Volvimos a la jefatura de Alex, que, con sus cúpulas y portones con arcos, era tan grande como una estación de ferrocarril y no menos bulliciosa en el vestíbulo de doble altura, detrás de la fachada de ladrillo de cuatro plantas. Allí se concentraba toda la vida humana. Y bastante gentuza, dicho sea de paso. Había un borracho con un ojo morado, aguardando en precario equilibrio que lo encerrasen para pasar la noche; un taxista que presentaba una denuncia contra un pasajero que se había ido sin pagar; un joven con pinta de andrógino, vestido con unos pantalones cortos blancos muy ceñidos, sentado en silencio en un rincón, retocándose el maquillaje en un espejo de mano; un hombre con gafas, con un maletín en las manos y una marca amoratada en la boca.

En el mastodóntico mostrador de recepción revisamos un expediente que contenía una lista de desaparecidos. El sargento recepcionista, que supuestamente debía ayudarnos, lucía un enorme bigote de puntas enroscadas y una barba incipiente tan oscura que le confería un aspecto de mosca doméstica. Este efecto se intensificó porque los ojos se les salieron de las órbitas al ver a dos altas prostitutas de sadomaso a las que un poli había echado el guante en la calle. Vestían botas altas de cuero negro hasta el muslo y abrigos de cuero rojo intencionadamente desabrochados, mostrando a quien quisiera mirar que no llevaban nada debajo. Una llevaba una fusta que se resistía a abandonar, pese a la insistencia del agente que las detuvo, un hombre con un parche en el ojo llamado Bruno Stahlecker, a quien yo conocía. Era evidente que las chicas llevaban una o dos copas encima, y probablemente alguna otra cosa, y, mientras revisaba los informes de desapariciones, una parte de mí escuchaba lo que decían Stahlecker y las chicas. Era difícil no prestar atención.
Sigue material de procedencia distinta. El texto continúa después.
Definition undecided (tool : Json) : bool :=
  match tool_name_of tool with
  | Some (JString name) =>
    if contains FILESYSTEM_MUTATIONS name
    then is_some_and (λ schema, match json_get (bs "const") schema with None => true | Some _ => false end) (dry_run_schema tool)
    else true
  | _ => true
  end.
Lemma baseline_listing : listing [] baseline_tools.
Proof.
  split; [reflexivity|by intros ?? ?%not_elem_of_nil|]. intros name tool Ht Hn Hm.
  assert (forallb undecided baseline_tools = true) as H by (vm_compute; reflexivity).
  rewrite forallb_forall in H. specialize (H tool). unfold undecided in H. rewrite Hn in H.
  assert (contains FILESYSTEM_MUTATIONS name = true) as Hc by (by apply contains_true). rewrite Hc in H.
  rewrite <-list_elem_of_In in H. specialize (H Ht). destruct (dry_run_schema tool) as [schema|]; [|done].
  exists schema. split; [done|]. intros _. simpl in H. by destruct (json_get _ schema).
Qed.

(** The filesystem mutations with their gates. *)
Definition gates (state : McpTransportState) : list (bytes * bool) :=
  [(WRITE_FILE_TOOL, is_present (write_file_authority state));
   (TRASH_FILE_TOOL, is_present (trash_file_authority state));
   (COPY_FILE_TOOL, is_present (copy_file_authority state));
   (CREATE_DIRECTORY_TOOL, is_present (create_directory_authority state))].
Definition extra_tools (state : McpTransportState) : list Json :=
  (if android_battery_status_enabled state then [android_battery_status_entry] else [])
  ++ (if android_volume_status_enabled state then [android_volume_status_entry] else [])
  ++ (if android_volume_control_enabled state then [set_android_volume_entry] else [])
  ++ (if android_rish_enabled state then [android_rish_status_entry] else [])
  ++ (if command_execution_enabled state then [run_command_profile_entry] else []).

Lemma listed_listing state :
  ∃ tools, listed_tools state = Some (tools ++ extra_tools state) ∧ listing (gates state) tools.
Proof.
  assert (∀ name, bool_decide (name ∈ FILESYSTEM_MUTATIONS) = true → name ∈ FILESYSTEM_MUTATIONS) as Hm
    by (intros ?; apply bool_decide_eq_true).
  assert (∀ name, bool_decide (name ∈ BASE_AVAILABLE_TOOLS) = true → name ∈ BASE_AVAILABLE_TOOLS) as Hb
    by (intros ?; apply bool_decide_eq_true).
  assert (∀ (name : bytes) (g : list (bytes * bool)), bool_decide (name ∉ g.*1) = true → name ∉ g.*1) as Hg
    by (intros ??; apply bool_decide_eq_true).
  unfold listed_tools.
  destruct (listing_step [] baseline_tools create_directory_descriptions CREATE_DIRECTORY_TOOL
    (is_present (create_directory_authority state))) as (t1 & E1 & L1);
    [apply baseline_listing|by apply Hm|by apply Hb|by apply Hg|].
  destruct (listing_step _ t1 copy_file_descriptions COPY_FILE_TOOL (is_present (copy_file_authority state)) L1)
    as (t2 & E2 & L2); [by apply Hm|by apply Hb|by apply Hg|].
  destruct (listing_step _ t2 trash_file_descriptions TRASH_FILE_TOOL (is_present (trash_file_authority state)) L2)
    as (t3 & E3 & L3); [by apply Hm|by apply Hb|by apply Hg|].
  destruct (listing_step _ t3 write_file_descriptions WRITE_FILE_TOOL (is_present (write_file_authority state)) L3)
    as (t4 & E4 & L4); [by apply Hm|by apply Hb|by apply Hg|].
  exists t4. rewrite E1. simpl. rewrite E2. simpl. rewrite E3. simpl. rewrite E4. by split.
Qed.

(** A tool that has a schema of [dry_run] if it is a mutating tool. *)
Definition schematic (tool : Json) : bool :=
  match tool_name_of tool with
  | Some (JString name) => negb (is_mutation_tool name) || is_present (dry_run_schema tool)
  | _ => true
  end.
Lemma extra_schematic state : forallb schematic (extra_tools state) = true.
Proof.
  unfold extra_tools. rewrite !forallb_app.
  by destruct (android_battery_status_enabled state), (android_volume_status_enabled state),
    (android_volume_control_enabled state), (android_rish_enabled state), (command_execution_enabled state).
Qed.
Lemma extra_names state :
  tool_name_of <$> extra_tools state = Some ∘ JString <$> drop (length BASE_AVAILABLE_TOOLS) (available_tools state).
Proof.
  unfold extra_tools, available_tools. rewrite drop_app_length.
  by destruct (android_battery_status_enabled state), (android_volume_status_enabled state),
    (android_volume_control_enabled state), (android_rish_enabled state), (command_execution_enabled state).
Qed.
Lemma available_tools_NoDup state : NoDup (available_tools state).
Proof.
  unfold available_tools. apply (bool_decide_unpack _).
  by destruct (android_battery_status_enabled state), (android_volume_status_enabled state),
    (android_volume_control_enabled state), (android_rish_enabled state), (command_execution_enabled state).
Qed.

Lemma listing_mutations gates tools name tool : listing gates tools → tool ∈ tools → named name tool →
  is_mutation_tool name = true → ∃ schema, dry_run_schema tool = Some schema.
Proof.
  intros [Hnames _ Hschemas] Ht Hn Hm. destruct (Hschemas name tool) as (schema & ? & _); [done|done| |by exists schema].
  assert (Some (JString name) ∈ Some ∘ JString <$> BASE_AVAILABLE_TOOLS) as Hin.
  { rewrite <-Hnames. apply list_elem_of_fmap. by exists tool. }
  apply list_elem_of_fmap in Hin as (n & [= ->] & Hb). unfold is_mutation_tool in Hm. rewrite contains_true in Hm.
  apply (elem_of_app FILESYSTEM_MUTATIONS [SET_ANDROID_VOLUME_TOOL]) in Hm as [?|Hm]; [done|].
  apply list_elem_of_singleton in Hm as ->. apply contains_true in Hb. discriminate Hb.
Qed.
Lemma extra_mutations state name tool : tool ∈ extra_tools state → named name tool → is_mutation_tool name = true →
  ∃ schema, dry_run_schema tool = Some schema.
Proof.
  intros Ht Hn Hm. pose proof (extra_schematic state) as H. rewrite forallb_forall in H. specialize (H tool).
  rewrite <-list_elem_of_In in H. specialize (H Ht). unfold schematic in H. rewrite Hn, Hm in H.
  destruct (dry_run_schema tool) as [schema|]; [by exists schema|done].
Qed.
Definition validate_parent (path : bytes) : rish FileIdentity :=
  _ ← lift (fail_if (negb (is_absolute path)) DexPathInvalid);
  canonical_dex ← ask_or DexPathInvalid (Ask (Canonicalize path) Return);
  _ ← lift (fail_if (negb (bytes_eqb canonical_dex path)) DexPathInvalid);
  parent ← lift (ok_or (path_parent path) DexParentInvalid);
  canonical_parent ← ask_or DexParentInvalid (Ask (Canonicalize parent) Return);
  _ ← lift (fail_if (negb (bytes_eqb canonical_parent parent)) DexParentInvalid);
  metadata ← ask_or DexParentInvalid (Ask (PathMetadata parent) Return);
  let identity := from_metadata metadata in
  let permissions := N.land (mode identity) 4095 in
  _ ← lift (fail_if (negb (bool_decide (from_raw_mode (mode metadata) = Directory))
                     || negb (owner identity =? process_uid)%N
                     || negb (N.land permissions 63 =? 0)%N
                     || negb (N.land permissions 320 =? 320)%N) DexParentInvalid);
  mret identity.

Definition open_pinned_dex (path : bytes) : rish fd :=
  ask_or DexFileInvalid (Ask (Open path [RDONLY; NOFOLLOW; CLOEXEC]) Return).

Definition validate_dex_metadata (metadata : Metadata) (identity : FileIdentity) : Result RishBackendError unit :=
  fail_if (negb (bool_decide (from_raw_mode (mode metadata) = RegularFile))
           || negb (owner identity =? process_uid)%N
           || negb (links identity =? 1)%N
           || negb (N.land (mode identity) 4095 =? 256)%N
           || negb ((MIN_RISH_DEX_BYTES <=? file_bytes identity)%N && (file_bytes identity <=? MAX_RISH_DEX_BYTES)%N))
    DexFileInvalid.

(** ** Reading and copying exactly

    The buffer is 16 KiB.  A loop of at most one round for every byte that is
    left; each round reads at least one. *)
Definition BUFFER_BYTES : N := 16 * 1024.

Definition read_at (file : fd) (requested offset : N) : rish bytes :=
  content ← ask_or DexDescriptorInvalid (Ask (ReadAt file requested offset) Return);
  mret (take_bytes requested content).

Definition len (b : bytes) : N := N.of_nat (length b).

Fixpoint hash_loop (fuel : nat) (file : fd) (bytes_ : N) (hashed : bytes) : rish bytes :=
  if (len hashed <? bytes_)%N then
    match fuel with
    | O => throw RishWorkerFailed
    | S fuel =>
      read ← read_at file (N.min (bytes_ - len hashed) BUFFER_BYTES) (len hashed);
      if bytes_eqb read [] then throw DexIdentityChanged
      else hash_loop fuel file bytes_ (hashed ++ read)
    end
  else mret (sha256 hashed).
Definition hash_exact_file (file : fd) (bytes_ : N) : rish bytes := hash_loop (N.to_nat bytes_) file bytes_ [].

Definition validate_dex_identity (path : bytes) (file : fd) (expected_identity : option FileIdentity)
    (expected : bytes) : rish FileIdentity :=
  descriptor_metadata ← ask_or DexDescriptorInvalid (Ask (FileMetadata file) Return);
  let descriptor_identity := from_metadata descriptor_metadata in
  _ ← lift (fail_if (match expected_identity with
                     | Some expected => negb (bool_decide (expected = descriptor_identity))
                     | None => false
                     end) DexIdentityChanged);
  _ ← lift (validate_dex_metadata descriptor_metadata descriptor_identity);
  path_metadata ← ask_or DexIdentityChanged (Ask (PathMetadata path) Return);
  let path_identity := from_metadata path_metadata in
  _ ← lift (validate_dex_metadata path_metadata path_identity);
  _ ← lift (fail_if (negb (bool_decide (descriptor_identity = path_identity))) DexIdentityChanged);
  actual_sha256 ← hash_exact_file file (file_bytes descriptor_identity);
  after ← ask_or DexDescriptorInvalid (Ask (FileMetadata file) Return);
  _ ← lift (fail_if (negb (bool_decide (from_metadata after = descriptor_identity))) DexIdentityChanged);
  _ ← lift (fail_if (negb (bytes_eqb actual_sha256 expected)) DexDigestMismatch);
  mret descriptor_identity.

(** ** The snapshot *)

Definition ensure_descriptor_close_on_exec (file : fd) : rish unit :=
  cloexec ← ask_or DexDescriptorInvalid (Ask (GetFd file) Return);
  lift (fail_if (negb cloexec) DexDescriptorInvalid).

Definition checked_usize (a b : N) : rish N := lift (ok_or (checked_add64 a b) DexSnapshotFailed).

(** [write_at] never writes more than it is given. *)
Fixpoint write_loop (fuel : nat) (destination : fd) (chunk : bytes) (offset written : N) : rish unit :=
  if (written <? len chunk)%N then
    match fuel with
    | O => throw RishWorkerFailed
    | S fuel =>
      destination_offset ← checked_usize offset written;
      let rest := drop (N.to_nat written) chunk in
      count ← ask_or DexSnapshotFailed (Ask (WriteAt destination rest destination_offset) Return);
      let count := N.min count (len rest) in
      _ ← lift (fail_if (count =? 0)%N DexSnapshotFailed);
      written ← checked_usize written count;
      write_loop fuel destination chunk offset written
    end
  else mret tt.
– Me gustan los hombres uniformados -dijo la más alta de las amazonas con botas de cuero. Restalló la fusta contra la bota y se toqueteó el vello en la base de su vientre, provocativamente-. ¿Cuál de los guris de Berlín quiere ser mi esclavo esta noche?

Las chicas eran amas de sadomaso que ejercían su profesión al aire libre en la ciudad. Sobre todo trabajaban al oeste de Wittenberg Platz, cerca de los Jardines Zoológicos, pero Stahlecker había atrapado a este par de putas en la Friedrichstrasse, después de que un hombre denunciase que le habían golpeado y robado dos mujeres vestidas de cuero.

– Compórtese, Brigit -dijo Stahlecker-. O les tiro a la cara el manual de deontología profesional médica-. Se volvió al hombre del cardenal en la cara-. ¿Son éstas las dos mujeres que le robaron?

– Sí -contestó el hombre-. Una me pegó en la cara con un látigo y me dijo que le diera dinero o me volvería a pegar.